Guterres, who had served as UN High Commissioner for Refugees for 10 years, had emerged as the front-runner in the first straw poll that was conducted last month. Guterres was followed by Slovenia’s former president Danilo Turk and Bulgaria’s Irina Bokova, who serves as UNESCO Director-General in the first round.
The 2nd round saw former Serbian foreign minister Vuk Jeremic rising from the fourth spot to take second place, with eight votes encouraging him, four discouraging and three expressing no opinion. Argentina’s foreign minister Susana Malcorra moved up from the seventh place to third place in the second round, garnering eight encouraging votes, six discourages and one no opinion.
Bokova slipped from her original third place to fifth. New Zealand’s former prime minister and head of the UN Development Program Helen Clark remained on the number 7 position, behind Srgjan Kerim of Macedonia.
Croatia’s deputy parliament speaker Vesna Pusic withdrew her candidacy, saying the “selection has not gone in my direction”. She had come came last in the first ballot. Apart from increased call from UN member states to make the election process of the world’s top diplomat more transparent, there is a growing chorus for a woman to be elected for the top job. The UN has been headed by a male Secretary General in all of its 70-year history. However hopes for a woman to be elected are fading since no female candidate has emerged as the front-runner in the two straw polls conducted so far. The Council will continue to hold straw polls until there is a majority candidate without a single veto from a permanent member of the Council. That name is then officially transferred to the Assembly, whose membership historically chooses the candidate.

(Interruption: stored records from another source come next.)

(* ================================================================== *)
(** * Python values *)
(* ================================================================== *)

(** A mapping keeps its items in insertion order.  [VDict] is the built-in
    [dict]; [VIgnoreCaseDict] is [structures.IgnoreCaseDict].  A float is
    carried as the bit pattern of its binary64 representation: the
    functions of this development only move floats around. *)
#[warnings="-register-all"]
Inductive pyvalue : Type :=
| VNone
| VBool (b : bool)
| VInt (n : Z)
| VFloat (bits : Z)
| VStr (s : string)
| VList (xs : list pyvalue)
| VDict (items : list (string * pyvalue))
| VIgnoreCaseDict (items : list (string * pyvalue)).

Definition items := list (string * pyvalue).

(** [type(v)], and the type objects a caller can ask [get_value] for. *)
Inductive pytype : Type :=
| TNoneType | TBool | TInt | TFloat | TStr | TList | TDict
| TIgnoreCaseDict | TObject.

Definition pytype_eqb (a b : pytype) : bool :=
  match a, b with
  | TNoneType, TNoneType | TBool, TBool | TInt, TInt | TFloat, TFloat
  | TStr, TStr | TList, TList | TDict, TDict
  | TIgnoreCaseDict, TIgnoreCaseDict | TObject, TObject => true
  | _, _ => false
  end.

Definition type_of (v : pyvalue) : pytype :=
  match v with
  | VNone => TNoneType
  | VBool _ => TBool
  | VInt _ => TInt
  | VFloat _ => TFloat
  | VStr _ => TStr
  | VList _ => TList
  | VDict _ => TDict
  | VIgnoreCaseDict _ => TIgnoreCaseDict
  end.

(** [v is None] *)
Definition is_none (v : pyvalue) : bool :=
  match v with VNone => true | _ => false end.

(** [isinstance(v, Mapping)] *)
Definition isinstance_Mapping (v : pyvalue) : bool :=
  match v with VDict _ | VIgnoreCaseDict _ => true | _ => false end.

(** [isinstance(v, IgnoreCaseDict)] *)
Definition isinstance_IgnoreCaseDict (v : pyvalue) : bool :=
  match v with VIgnoreCaseDict _ => true | _ => false end.

(** [isinstance(v, string_types)] *)
Definition isinstance_str (v : pyvalue) : bool :=
  match v with VStr _ => true | _ => false end.

(** [bool(v)] *)
Definition truthy (v : pyvalue) : bool :=
  match v with
  | VNone => false
  | VBool b => b
  | VInt n => negb (n =? 0)
  | VFloat bits => negb ((bits =? 0) || (bits =? 2 ^ 63))
  | VStr s => PyStr.truthy s
  | VList xs => match xs with [] => false | _ => true end
  | VDict d | VIgnoreCaseDict d => match d with [] => false | _ => true end
  end.

(* ------------------------------------------------------------------ *)
(** ** Insertion-ordered mappings *)
(* ------------------------------------------------------------------ *)

(** The operations are written once over the comparison of keys. *)
Module Assoc.

Section WithKeyEq.
Variable keq : string -> string -> bool.

Fixpoint lookup (d : items) (key : string) : option pyvalue :=
  match d with
  | [] => None
  | (k, v) :: rest => if keq k key then Some v else lookup rest key
  end.

(** [d.get(key)] *)
Definition get (d : items) (key : string) : pyvalue :=
  match lookup d key with Some v => v | None => VNone end.

(** [d[key] = v]: an existing entry keeps its place (and its key);
    a new one goes last. *)
Fixpoint set (d : items) (key : string) (v : pyvalue) : items :=
  match d with
  | [] => [(key, v)]
  | (k, w) :: rest =>
      if keq k key then (k, v) :: rest else (k, w) :: set rest key v
  end.

(** [del d[key]], nothing when the key is missing. *)
Fixpoint remove (d : items) (key : string) : items :=
  match d with
  | [] => []
  | (k, w) :: rest =>
      if keq k key then rest else (k, w) :: remove rest key
  end.

(** [d.pop(key, None)]: the value removed and the mapping left. *)
Definition pop (d : items) (key : string) : pyvalue * items :=
  (get d key, remove d key).

(** [d.update(src)] *)
Definition update (d : items) (src : items) : items :=
  fold_left (fun acc kv => set acc (fst kv) (snd kv)) src d.

(** [key in d] *)
Definition mem (d : items) (key : string) : bool :=
  match lookup d key with Some _ => true | None => false end.
End WithKeyEq.

End Assoc.

(** [dict]: keys compared as they are. *)
Definition dict_get := Assoc.get String.eqb.
Definition dict_set := Assoc.set String.eqb.
Definition dict_update := Assoc.update String.eqb.
Definition dict_pop := Assoc.pop String.eqb.

(** Modelled from the spec: [structures.IgnoreCaseDict], the module
    [structures.py] being absent from the sources.  An ordered mapping whose lookup, containment
    and overwrite fold the case of the key; the entry keeps the place and
    the spelling of the key inserted first, and there is one entry per
    case-folded key. *)
Module IgnoreCaseDict.
Definition keq (k key : string) : bool :=
  String.eqb (PyStr.lower k) (PyStr.lower key).

Definition get := Assoc.get keq.
Definition set := Assoc.set keq.
Definition pop := Assoc.pop keq.
Definition mem := Assoc.mem keq.

(** [IgnoreCaseDict()] and [IgnoreCaseDict(mapping)] for a flat mapping
    of strings (the process environment). *)
Definition empty : items := [].

Definition of_environ (environ : list (string * string)) : items :=
  fold_left (fun acc kv => set acc (fst kv) (VStr (snd kv))) environ empty.
End IgnoreCaseDict.

(** [m.get(key)] on whichever mapping [m] is. *)
Definition mapping_get (m : pyvalue) (key : string) : pyvalue :=
  match m with
  | VDict d => dict_get d key
  | VIgnoreCaseDict d => IgnoreCaseDict.get d key
  | _ => VNone
  end.

(** [m.pop(key, None)]; a value that is no mapping has no such method. *)
Definition mapping_pop (m : pyvalue) (key : string) : result (pyvalue * pyvalue) :=
  match m with
  | VDict d =>
      let '(v, d') := dict_pop d key in Ok (v, VDict d')
  | VIgnoreCaseDict d =>
      let '(v, d') := IgnoreCaseDict.pop d key in Ok (v, VIgnoreCaseDict d')
  | _ => Raise (AttributeError "pop")
  end.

The current UN Chief Ban Ki-moon’s two-term tenure will expire on December 31 this year. No date has been announced for the next round. The election process for UN Secretary General has been unprecedented this year with the General Assembly taking a more active role in the selection process, aiming to make it more transparent and inclusive.
For the first time in history, the candidates were asked to submit their resumes and to take part in informal briefings with the Assembly. Along with the informal hearings, the UN had last month held its first-ever globally televised and webcast townhall-style debate in the General Assembly Hall, where 10 of the 12 confirmed candidates took questions from diplomats and the public at large.
The UN Charter says relatively little about how a Secretary-General is to be selected, aside from Article 97, which notes that the candidate “shall be appointed by the General Assembly upon the recommendation of the Security Council”. At its first session in 1946, the Assembly approved a resolution determining that the Council take the lead in the selection process, agree on a single name in a private meeting, and pass that name down to the Assembly for a vote.
Since 1946, the Council has discussed and voted behind closed doors in straw polls for members to ‘encourage’ or ‘discourage’ a candidate to continue. This process has come to be known as the ‘Wisnumurti Guidelines’, named after Ambassador Nugroho Wisnumurti of Indonesia who held the rotating presidency of the Council in November 1996 when the guidelines were set.